Indigo farmers in Bihar had suffered under white planters since the 19th century. By the time Gandhi arrived in Champaran in 1917, they were forced to cultivate indigo (which brought them extremely poor remuneration) and to raise money for a variety of bizarre, illegal cesses called abwabs. (Gandhi in Champaran by DG Tedulkar)
On a hot April morning in 1917, Mahatma Gandhi arrived in Patna by train from Calcutta. It was his first visit to the city and he had come to champion the cause of indigo farmers in Champaran, spurred by persistent requests from an indigo agriculturist Rajkumar Shukla. “I must confess that I did not then know even the name, much less the geographical position of Champaran,” he wrote in his autobiography.
But that did not deter him from working tirelessly in the region for close to a year, leading his first successful civil disobedience movement in India. This is the 100th year of that landmark struggle and there have already been a slew of commemorative events. The latest — this one scholarly in nature — will take place on April 15 at the India International Centre, and has been organised by Dr Aparna Basu, chairperson of the National Gandhi Museum.
The programme includes a panel discussion and a film on Champaran. Says historian, Dr Mridula Mukherjee, “The Champaran movement is significant because it was the first political action that Gandhi led in India for a deeply oppressed peasantry in a remote part of the country.” Gandhi’s subsequent localised movements in Ahmedabad (for mill workers) and Kheda (where he supported distressed peasants) were, in a sense, the learning and training grounds for the massive nation-wide protests that he launched from 1919 onwards.

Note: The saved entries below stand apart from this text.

Lemma strstr_ok m h n hs ns : cstr m h hs -> cstr m n ns ->
  (exists i, strstr m h n = Ret (h + i) /\ occurs_at ns hs i /\
             forall j, 0 <= j < i -> ~ occurs_at ns hs j) \/
  (strstr m h n = Ret NULL /\ forall j, ~ occurs_at ns hs j).
Proof.
  intros Hh Hn. unfold strstr. rewrite (strlen_ok _ _ _ Hh), (strlen_ok _ _ _ Hn). cbn [rbind].
  assert (Hlen : forall j, occurs_at ns hs j -> (Z.to_nat j + length ns <= length hs \/ length ns = 0)%nat).
  { intros j [Hj E]. assert (length ns <= length hs - Z.to_nat j)%nat; [|lia].
    rewrite <- E at 1. rewrite length_take, length_drop. lia. }
  case_bool_decide as Hge.
  - destruct (find_up_first (fun i => if decide (occurs_at ns hs i) then Some (h + i) else None)
      (fun i => let! r := memcmp m (h + i) n (Z.of_nat (length ns)) in
                Ret (if bool_decide (r = 0) then Some (h + i) else None))
      (Z.to_nat (Z.of_nat (length hs) - Z.of_nat (length ns) + 1)) 0) as [[-> H]|(k & r & Hk & Hr & Hj & ->)].
    + intros k Hk. destruct Hh as (Hh & _ & Hph), Hn as (Hn & _ & Hpn).
      assert (Hsub : bytes m (h + k) (take (length ns) (drop (Z.to_nat k) hs))).
      { apply bytes_take. replace (h + k) with (h + Z.of_nat (Z.to_nat k)) by lia.
        apply bytes_drop; [|lia]. rewrite bytes_app in Hh. tauto. }
      assert (Hl : length (take (length ns) (drop (Z.to_nat k) hs)) = length ns)
        by (rewrite length_take, length_drop; lia).
      rewrite <- Hl at 1. rewrite bytes_app in Hn. destruct Hn as [Hn _].
      rewrite (memcmp_ok _ _ _ _ _ Hsub Hn Hl) by lia. cbn [rbind]. f_equal.
      rewrite (bool_decide_ext _ _ (cmp_bytes_eq _ _)). unfold occurs_at.
      repeat case_decide; case_bool_decide; naive_solver lia.
    + right. split; [done|]. intros j Hj. destruct (Hlen j Hj) as [Hl|Hl].
      * pose proof (proj1 Hj). specialize (H j ltac:(lia)). by rewrite decide_True in H.
      * specialize (H 0 ltac:(lia)). rewrite decide_True in H; [done|]. by destruct ns.
    + left. case_decide as Ho; [|done]. injection Hr as <-. exists k. split_and!; [done..|].
      intros j Hjk Hoj. specialize (Hj j Hjk). by rewrite decide_True in Hj.
  - right. split; [done|]. intros j Hj. destruct (Hlen j Hj); lia.
Qed.

(** ** Bounded copies *)

(** The common step of [strlcpy] and [strlcat]: [n] characters of [s] and a
    terminator written behind the prefix [d]. *)
Lemma append_ok m dst d src s (n : nat) :
  bytes m dst d -> cstr m src s -> (n <= length s)%nat -> 0 < dst ->
  let q := dst + Z.of_nat (length d) in
  mapped m q (Z.of_nat n + 1) ->
  q + Z.of_nat n + 1 <= src \/ src + Z.of_nat (length s) + 1 <= q ->
  exists m', memcpy m q src (Z.of_nat n) = Ret (m', q) /\
    exists m'', store m' (q + Z.of_nat n) 0 = Ret m'' /\
      bytes m'' dst (d ++ take n s ++ [0]) /\ same_outside q (Z.of_nat n + 1) m m''.
Proof.
  intros Hd Hs Hn Hp q Hmap Hdis. destruct Hs as (Hs & _ & Hsp).
  rewrite bytes_app in Hs. destruct Hs as [Hs _].
  assert (Hsm : mapped m src (Z.of_nat n)).
  { intros x Hx. apply (bytes_mapped _ _ _ Hs). lia. }
  destruct (memcpy_ok m q src (Z.of_nat n)) as (m' & Hcp & Hc);
    [lia|intros x Hx; apply Hmap; lia|done|lia|done|lia|].
  exists m'. split; [done|].
  assert (Hdom : dom m' = dom m).
  { eapply copied_dom; [done|intros x Hx; apply Hmap; lia|done]. }
  assert (Hend : is_Some (m' !! (q + Z.of_nat n))).
  { apply elem_of_dom. rewrite Hdom. apply elem_of_dom, Hmap. lia. }
  rewrite (store_ok m' _ 0 Hend). eexists; split; [done|].
  assert (Hlt : length (take n s) = n) by (rewrite length_take; lia).
  split; [rewrite !bytes_app, Hlt; split_and!|].
  - apply bytes_insert_ne; [|lia]. eapply bytes_agree; [done|]. intros x Hx.
    rewrite Hc. by rewrite decide_False by lia.
  - apply bytes_insert_ne; [|rewrite Hlt; lia]. eapply copied_bytes; [done|by apply bytes_take|by rewrite Hlt].
  - rewrite bytes_cons. split; [apply lookup_insert_eq|apply bytes_nil].
  - split.
    + intros x Hx. rewrite lookup_insert_ne, Hc by lia. by rewrite decide_False by lia.
    + rewrite dom_insert_L, Hdom. rewrite <- Hdom. apply elem_of_dom in Hend. set_solver.
Qed.

Lemma strlcpy_ok m dst src s size :
  cstr m src s -> 0 < dst -> 0 < size -> mapped m dst size ->
  dst + size <= src \/ src + Z.of_nat (length s) + 1 <= dst ->
  exists m', strlcpy m dst src size = Ret (m', Z.of_nat (length s)) /\
    cstr m' dst (take (Z.to_nat (size - 1)) s) /\ same_outside dst size m m'.
Proof.
  intros Hs Hd Hsz Hmap Hdis. unfold strlcpy, NULL.
  rewrite !(bool_decide_eq_true_2 (_ <> 0)) by (destruct Hs as (_ & _ & ?); lia). cbn [rbind assert_].
  rewrite (strlen_ok _ _ _ Hs). cbn [rbind]. rewrite (bool_decide_eq_true_2 (size > 0)) by lia.
  set (n := if bool_decide _ then _ else _).
  assert (Hn : n = Z.min (Z.of_nat (length s)) (size - 1)) by (unfold n; case_bool_decide; lia).
  destruct (append_ok m dst [] src s (Z.to_nat n) (bytes_nil _ _) Hs) as (m1 & H1 & m2 & H2 & Hb & Ho);
    [lia|done|intros x Hx; apply Hmap; simpl in Hx; lia|simpl; lia|].
  simpl in H1, H2, Ho. rewrite !Z.add_0_r in *. rewrite Z2Nat.id in * by lia.
  rewrite H1. cbn [rbind]. rewrite H2. cbn [rbind]. eexists; split; [done|]. split.
  - split_and!; [|apply Forall_take, Hs|done].
    replace (take (Z.to_nat (size - 1)) s) with (take (Z.to_nat n) s); [done|].
    destruct (decide (Z.of_nat (length s) <= size - 1)).
    + rewrite !take_ge by lia. done.
    + f_equal. lia.
  - eapply same_outside_weaken; [done|lia..].
Qed.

The oppression of Champaran’s indigo farmers by white planters dated back to the 19th century; in 1848 a British civil servant wrote that “not a chest of indigo reached England without being stained with human blood.” By the time Gandhi arrived, the indigo farmers were in the grip of the pernicious tinkathia system whereby they were forced to dedicate three out of 20 parts of their land to the cultivation of indigo.
Not only did the peasants get poor remuneration, they were also subject to almost 40 different kinds of bizarre, illegal cesses called abwabs. If the planters wanted to buy elephants for shikaar, the tenants had to raise money and this was called hathiahi. Similar taxes were extorted for purchasing horses or cars (ghorahi, motorahi). And so on. Dr Basu points out that at various points in the history of the region, the peasantry had rebelled but all such movements were suppressed ruthlessly.
When Gandhi arrived in Champaran, he introduced a new, different kind of political activity. He demonstrated the hallmarks of his future political actions for the first time in India, particularly his ability to effectively mobilise people. Says Dr Mukherjee,
“People say that Gandhi was charismatic, that’s why he was able to mobilise millions of people. But the truth is that he understood people at the grassroots because of the extraordinary hard work he put in — look at the number of people he met every day of his life, the hundreds of people he corresponded with, the weekly journal he brought out… His unerring political instinct was born out of tremendous experience.”
In Champaran, he decided that the peasants were so crushed and fear-stricken, it would be useless to go to law courts for a reprieve. “The real relief for them is to be free from fear. We cannot sit still until we have driven tinkathia out of Bihar,” he wrote.